Philosophy in US constitutional law

Judicial minimalism refers to a philosophy in United States constitutional law that promotes making decisions with minimal consequences outside of a given case or controversy. It was notably advocated by the Supreme Court Justice Sandra Day O'Connor. It is often compared to other judicial philosophies such as judicial activism, originalism, and textualism. Judicial minimalism takes its approach from a limited method of decision-making conceived by Edmund Burke.

Originally stated in Liverpool, New York & Philadelphia Steamship Co. v. Commissioners of Emigration (1885), minimalism is one the seven rules of the constitutional avoidance doctrine established in Ashwander v. Tennessee Valley Authority (1936) that requires that the Supreme Court of the United States to "not 'formulate a rule of constitutional law broader than is required by the precise facts to which it is to be applied.

==The minimalist viewpoint==
Minimalists offer very small, case-specific interpretations of Constitutional Law as an alternative to what they see as the excesses of extremists on both sides.
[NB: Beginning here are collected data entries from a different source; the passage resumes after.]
(* ===== verification/Vp9Encoder.v ===== *)
(** * The VP9 encoder (capture/encoder/vp9_encoder.{h,cc}, with libvpx)

    [Vpx] is the library: its default configuration, its context, and the
    packets an encoded picture gives.  The buffer of [raw_image_] is borrowed
    from the frame; only its existence is kept. *)

From Stdlib Require Import ZArith Lia SpecFloat.
From stdpp Require Import base tactics numbers option list.
From S2P Require Import Prelude Numbers VideoEncoder.
Open Scope Z_scope.

Inductive kf_mode_t := VPX_KF_DISABLED | VPX_KF_AUTO.

(** [vpx_codec_enc_cfg_t]: the fields the encoder sets, of one pass and
    constant bit rate when [cbr]. *)
Record vpx_codec_enc_cfg_t := mkCfg {
  g_w : Z;
  g_h : Z;
  g_timebase_num : Z;
  g_timebase_den : Z;
  g_lag_in_frames : Z;
  one_pass : bool;
  cbr : bool;
  rc_target_bitrate : Z;
  rc_min_quantizer : Z;
  rc_max_quantizer : Z;
  rc_undershoot_pct : Z;
  rc_overshoot_pct : Z;
  rc_buf_initial_sz : Z;
  rc_buf_optimal_sz : Z;
  rc_buf_sz : Z;
  rc_dropframe_thresh : Z;
  rc_resize_allowed : Z;
  kf_mode : kf_mode_t;
  kf_min_dist : Z;
  kf_max_dist : Z;
  g_threads : Z;
  error_resilient : bool;
}.
#[export] Instance eta_cfg : Eta vpx_codec_enc_cfg_t := λ s,
  mkCfg (g_w s) (g_h s) (g_timebase_num s) (g_timebase_den s) (g_lag_in_frames s) (one_pass s) (cbr s)
    (rc_target_bitrate s) (rc_min_quantizer s) (rc_max_quantizer s) (rc_undershoot_pct s) (rc_overshoot_pct s)
    (rc_buf_initial_sz s) (rc_buf_optimal_sz s) (rc_buf_sz s) (rc_dropframe_thresh s) (rc_resize_allowed s)
    (kf_mode s) (kf_min_dist s) (kf_max_dist s) (g_threads s) (error_resilient s).

Inductive control :=
| VP8E_SET_CPUUSED | VP9E_SET_TUNE_CONTENT_SCREEN | VP9E_SET_AQ_MODE | VP9E_SET_NOISE_SENSITIVITY
| VP9E_SET_FRAME_PARALLEL_DECODING | VP9E_SET_ROW_MT.

(** A packet of the encoder: a frame and whether it is a key frame, or another
    kind. *)
Inductive packet := FramePacket (bytes : list Z) (is_key : bool) | OtherPacket.

Class Vpx {W : WebrtcLib} := {
  vpx_codec_ctx : Type;
  vpx_codec_enc_config_default : option vpx_codec_enc_cfg_t;
  vpx_codec_enc_init : vpx_codec_enc_cfg_t → option vpx_codec_ctx;
  vpx_img_alloc : Z → Z → bool;
  vpx_codec_control_ : vpx_codec_ctx → control → Z → bool * vpx_codec_ctx;
  (** picture, timestamp, duration, whether a key frame is forced, deadline *)
  vpx_codec_encode : vpx_codec_ctx → I420Buffer → Z → Z → bool → Z → bool * vpx_codec_ctx;
  vpx_codec_get_cx_data : vpx_codec_ctx → list packet * vpx_codec_ctx;
  vpx_codec_enc_config_set : vpx_codec_ctx → vpx_codec_enc_cfg_t → bool * vpx_codec_ctx;
  (** [std::thread::hardware_concurrency()] *)
  hardware_concurrency : Z;
}.

Record Vp9EncoderConfig := mkConfig {
  target_bitrate_bps : Z;
  framerate : Z;
  intra_refresh_period_frames : Z;
  keyframe_interval : Z;
  deadline : Z;
  num_threads : Z;
  low_latency_tag : bool;
}.
#[export] Instance eta_config : Eta Vp9EncoderConfig := λ s,
  mkConfig (target_bitrate_bps s) (framerate s) (intra_refresh_period_frames s) (keyframe_interval s)
    (deadline s) (num_threads s) (low_latency_tag s).
Definition default_config : Vp9EncoderConfig := mkConfig 4000000 30 60 (-1) 1 0 true.

Section encoder.
Context {U : Unspecified} {W : WebrtcLib} {X : Vpx}.

Record Vp9Encoder := mkEncoder {
  config_ : Vp9EncoderConfig;
  codec_ : option (nat * vpx_codec_ctx);
  raw_image_ : bool;
  callback_ : option nat;
  frames_in_ : Z;
  width_ : Z;
  height_ : Z;
  initialized_ : bool;
  next_handle : nat;
}.
#[export] Instance eta_encoder : Eta Vp9Encoder := λ s,
  mkEncoder (config_ s) (codec_ s) (raw_image_ s) (callback_ s) (frames_in_ s) (width_ s) (height_ s)
    (initialized_ s) (next_handle s).
Definition new_Vp9Encoder (c : Vp9EncoderConfig) : Vp9Encoder := mkEncoder c None false None 0 0 0 false 0.

Definition kbps (bps : Z) : Z := Z.max 1 (Z.quot bps 1000).
Definition thread_count (config : Vp9EncoderConfig) : Z :=
  if 0 <? num_threads config then num_threads config
  else Z.max 1 ((hardware_concurrency - 1) mod 2 ^ 32).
They believe that a stable Constitutional Law is in everybody's interest, and place great importance on the concept of precedent and stare decisis. They argue that only very small interpretations away from precedent, narrowly applied, and based on the general direction of society constitute true judicial restraint rather than any originalist or strict constructionist viewpoint (in opposition to conservatives), while still allowing for a Living Constitution (albeit one with a much slower adaptation than many liberals would like). Depending on the minimalist's particular preferences, a minimalist on the court would be likely to either very slowly bolster or chip away at abortion precedents rather than proclaim a lasting ban on or legalization of abortion via Constitutional rulings.

Justice Sandra Day O'Connor is often hailed by minimalists as their ideal Justice. In a concurring opinion in the 2011 Supreme Court case NASA v. Nelson, Justice Antonin Scalia derided minimalism as a "never-say-never disposition [which] does damage for several reasons". Justice Samuel Alito, writing for the majority, defended the Court's minimalist approach in choosing to "decide the case before us and leave broader issues for another day".
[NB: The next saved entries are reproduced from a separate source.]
(** A frame of a new size: the encoder starts again and keeps its callback. *)
Definition same_size (frame : VideoFrame) (e : shell C I) : bool :=
  (frame_width frame =? width_ e) && (frame_height frame =? height_ e).
Lemma shell_resize_run frame e : 0 < frame_width frame → 0 < frame_height frame →
  let w := frame_width frame in
  let h := frame_height frame in
  Shell_resize frame e =
    if same_size frame e then (true, e, [])
    else
      let i1 := exec Destroy (impl_ e) in
      match codec_type_of (config_ e) with
      | None => (false, e <| impl_ := i1 |> <| initialized_ := false |> <| callback_ := None |>
                           <| width_ := w |> <| height_ := h |>, events Destroy (impl_ e))
      | Some ty =>
          let m := Initialize (config_ e) w h ty in
          let e1 := e <| impl_ := exec m i1 |> <| initialized_ := false |> <| callback_ := None |>
                      <| width_ := w |> <| height_ := h |> in
          if result m i1
          then (true, e1 <| initialized_ := true |> <| frames_in_ := 0 |> <| callback_ := callback_ e |>,
                (events Destroy (impl_ e) ++ events m i1)%list)
          else (false, e1, (events Destroy (impl_ e) ++ events m i1)%list)
      end.
Proof.
  intros Hw Hh. cbv zeta. unfold Shell_resize, same_size. rewrite get_run, <-negb_andb.
  destruct ((frame_width frame =? width_ e) && (frame_height frame =? height_ e)); [done|]. cbn [negb].
  assert (bad_settings (Some (codec_of (frame_width frame) (frame_height frame))) = false) as Hb.
  { simpl. destruct (Z.eqb_spec (frame_width frame) 0), (Z.eqb_spec (frame_height frame) 0); lia || done. }
  unfold mbind, eff_bind. rewrite shell_release_run, (shell_init_run _ one_core _ Hb). simpl.
  destruct (codec_type_of (config_ e)) as [ty|]; simpl; [|unfold mret, eff_ret; by rewrite app_nil_r].
  destruct (result _ _); simpl; unfold mret, eff_ret; rewrite !app_nil_r; done.
Qed.

(** A picture goes through the backend, and its image to the callback. *)
Lemma shell_picture_run a frame ft e : ∃ r imgs,
  let m p := impl_Encode p (width_ e) (height_ e) (frames_in_ e) (wants_key ft) in
  Shell_encode_picture a frame ft e =
    match ToI420 frame with
    | None => (WEBRTC_VIDEO_CODEC_ERROR, e, [])
    | Some p => (r, e <| frames_in_ := frames_in_ e + 1 |> <| impl_ := exec (m p) (impl_ e) |>,
                 (events (m p) (impl_ e) ++ (OnEncodedImage <$> imgs))%list)
    end ∧
  (width_ e = frame_width frame → height_ e = frame_height frame → Forall (image_of frame) imgs) ∧
  (r = WEBRTC_VIDEO_CODEC_OK → ∀ cb, callback_ e = Some cb → Forall (λ i, a cb i = true) imgs) ∧
  (imgs = [] ∨ ∃ i p b k, imgs = [i] ∧ ToI420 frame = Some p ∧ result (m p) (impl_ e) = Some (b, k) ∧
     EncodedData i = b ∧ _frameType i = if k then kVideoFrameKey else kVideoFrameDelta).
Proof.
  unfold Shell_encode_picture. destruct (ToI420 frame) as [p|].
  2:{ exists WEBRTC_VIDEO_CODEC_ERROR, []. split_and!; try done. by left. }
  rewrite get_run, mod_run. unfold mbind, eff_bind. rewrite on_impl_run. simpl.
  set (m := impl_Encode p (width_ e) (height_ e) (frames_in_ e) (wants_key ft)).
  destruct (result m (impl_ e)) as [[b k]|] eqn:Hm.
  2:{ exists WEBRTC_VIDEO_CODEC_ERROR, []. simpl. unfold mret, eff_ret. split_and!; try done. by left. }
  case_bool_decide as Hb.
  { exists WEBRTC_VIDEO_CODEC_OK, []. simpl. unfold mret, eff_ret. split_and!; try done. by left. }
  destruct (codec_type_of (config_ e)) as [ty|].
  2:{ exists WEBRTC_VIDEO_CODEC_ERROR, []. simpl. unfold mret, eff_ret. split_and!; try done. by left. }
  destruct (callback_ e) as [cb|].
  2:{ exists WEBRTC_VIDEO_CODEC_ERROR, []. simpl. unfold mret, eff_ret. split_and!; try done. by left. }
  exists (if a cb (shell_image e frame b k ty) then WEBRTC_VIDEO_CODEC_OK else WEBRTC_VIDEO_CODEC_ERROR),
    [shell_image e frame b k ty]. split_and!; [done| | |].
  - intros H1 H2. constructor; [|constructor]. by split_and!.
  - intros Hr cb' [= <-]. constructor; [|constructor]. by destruct (a cb _).
  - right. by exists (shell_image e frame b k ty), p, b, k.
Qed.

Lemma shell_images_omap (imgs : list EncodedImage) : omap image (OnEncodedImage <$> imgs) = imgs.
Proof. induction imgs as [|i imgs IH]; [done|]. simpl. f_equal. exact IH. Qed.

(** A shell around any backend implements the contract. *)
#[export] Instance Shell_laws : EncoderLaws (shell C I).
Proof.
  refine {| configured := shell_configured |}.
  - intros cs st e Hb. cbn [InitEncode Shell]. unfold Shell_InitEncode. destruct cs as [cs|]; [|done].
    simpl in Hb. by rewrite Hb.
  - intros cs st e Hb Hn. cbn [InitEncode Shell]. unfold exec, events, result.
    rewrite (shell_init_run cs st e Hb). unfold shell_configured in *. simpl in Hn.
    destruct (codec_type_of (config_ e)) as [ty|]; simpl.
    + destruct (initialized_ e) eqn:Hi; [done|]. pose proof (initialize_quiet (config_ e) (codec_width cs) (codec_height cs) ty (impl_ e)) as Hq.
      destruct (result _ _); simpl; rewrite ?Hi; split; [exact Hq|left; by split|exact Hq|right; by split].
    + split; [done|]. right. split; [done|]. by destruct (initialized_ e).
  - intros a f ft e Hn. cbn [Encode Shell]. unfold Shell_Encode. rewrite get_run. unfold shell_configured in Hn.
    simpl in Hn. destruct (initialized_ e), (callback_ e); try done; naive_solver.
  - intros a f ft e s cb Hc Hw Hh. cbv zeta. cbn [Encode Shell]. unfold shell_configured in *.
    destruct (initialized_ e) eqn:Hi; [|done]. injection Hc as <- Hcb.
    assert (∀ e1, width_ e1 = frame_width f → height_ e1 = frame_height f → initialized_ e1 = true →
      callback_ e1 = Some cb →
      let m := Shell_encode_picture a f ft in
      Forall (image_of f) (omap image (events m e1)) ∧
      (result m e1 = WEBRTC_VIDEO_CODEC_OK → Forall (λ i, a cb i = true) (omap image (events m e1))) ∧
      shell_configured (exec m e1) = (Some (frame_width f, frame_height f), Some cb)) as Hpic.
    { intros e1 Hw1 Hh1 Hi1 Hcb1. cbv zeta.
      destruct (shell_picture_run a f ft e1) as (r & imgs & Hrun & H1 & H2 & _). unfold exec, events, result, shell_configured.
      rewrite Hrun. destruct (ToI420 f) as [p|]; simpl; rewrite Hi1, Hw1, Hh1, Hcb1; [|by split_and!].
      pose proof (encode_quiet p (frame_width f) (frame_height f) (frames_in_ e1) (wants_key ft) (impl_ e1)) as Hq.
      rewrite omap_app, Hq, shell_images_omap. split_and!; [by apply H1|by intros Hr; apply H2|done]. }
    unfold Shell_Encode, exec, events, result. rewrite get_run, Hi, Hcb. simpl. unfold mbind, eff_bind.
    rewrite (shell_resize_run f e Hw Hh). unfold same_size.
    destruct ((frame_width f =? width_ e) && (frame_height f =? height_ e)) eqn:Hsz.
    { apply andb_true_iff in Hsz as [H1%Z.eqb_eq H2%Z.eqb_eq].
      destruct (Hpic e (eq_sym H1) (eq_sym H2) Hi Hcb) as (P1 & P2 & P3). unfold exec, events, result in *.
      simpl. destruct (Shell_encode_picture a f ft e) as [[r e'] es]. simpl in *. split_and!; [done..|]. left. exact P3. }
    pose proof (destroy_quiet (impl_ e)) as Hd.
    destruct (codec_type_of (config_ e)) as [ty|]; simpl.
    2:{ unfold mret, eff_ret. simpl. rewrite app_nil_r. split_and!; [by rewrite Hd|done|]. right. by split_and!. }
    set (i1 := exec Destroy (impl_ e)).
    pose proof (initialize_quiet (config_ e) (frame_width f) (frame_height f) ty i1) as Hq.
    destruct (result (Initialize _ _ _ _) i1).
    2:{ simpl. unfold mret, eff_ret. simpl. rewrite app_nil_r, omap_app, Hd, Hq. split_and!; [done|done|]. right. by split_and!. }
    simpl. set (e1 := _ <| callback_ := callback_ e |>).
    destruct (Hpic e1) as (P1 & P2 & P3); [done..|]. unfold exec, events, result in P1, P2, P3.
    destruct (Shell_encode_picture a f ft e1) as [[r e'] es]. simpl in *.
    unfold exec, events in Hd, Hq. unfold events. rewrite !omap_app, Hd, Hq. split_and!; [done..|]. left. exact P3.
  - intros c e. do 2 eexists; split; [reflexivity|]. done.
  - intros e. cbn [Release Shell]. unfold exec, events, result. rewrite shell_release_run. simpl.
    split_and!; [done|apply destroy_quiet|done].
  - intros p e. cbn [SetRates Shell]. unfold Shell_SetRates, exec, events. rewrite get_run. unfold shell_configured.
    destruct (initialized_ e) eqn:Hi; simpl; [|by rewrite Hi]. rewrite mod_run. unfold mbind, eff_bind. rewrite on_impl_run.
    unfold mret, eff_ret. simpl. rewrite app_nil_r, Hi. split; [done|]. apply reconfigure_quiet.
Defined.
Chief Justice John G. Roberts has been said to operate under an approach of judicial minimalism in his decisions, having stated, "[i]f it is not necessary to decide more to a case, then in my view it is necessary not to decide more to a case."

==Summary and complaints against "judicial extremism"==

Largely associated with Cass R. Sunstein, it is a viewpoint which criticizes the more conservative stance of originalism as being judicial activism in disguise. Minimalists believe that a faithful application of originalist theory would result in a system of constitutional law in which modern societal standards would be ignored, in favor of the now-antiquated opinions held by the Founding Fathers, probably including their views on gender equality, racism, and other things, which modern society would find objectionable. Minimalists claim that conservatives who subscribe to originalism are likely to ignore precedent where it is convenient for conservative political aims. Minimalists also criticize traditional liberal judicial activism as overexpansive and as ignorant of precedent when it is convenient to liberal political aims.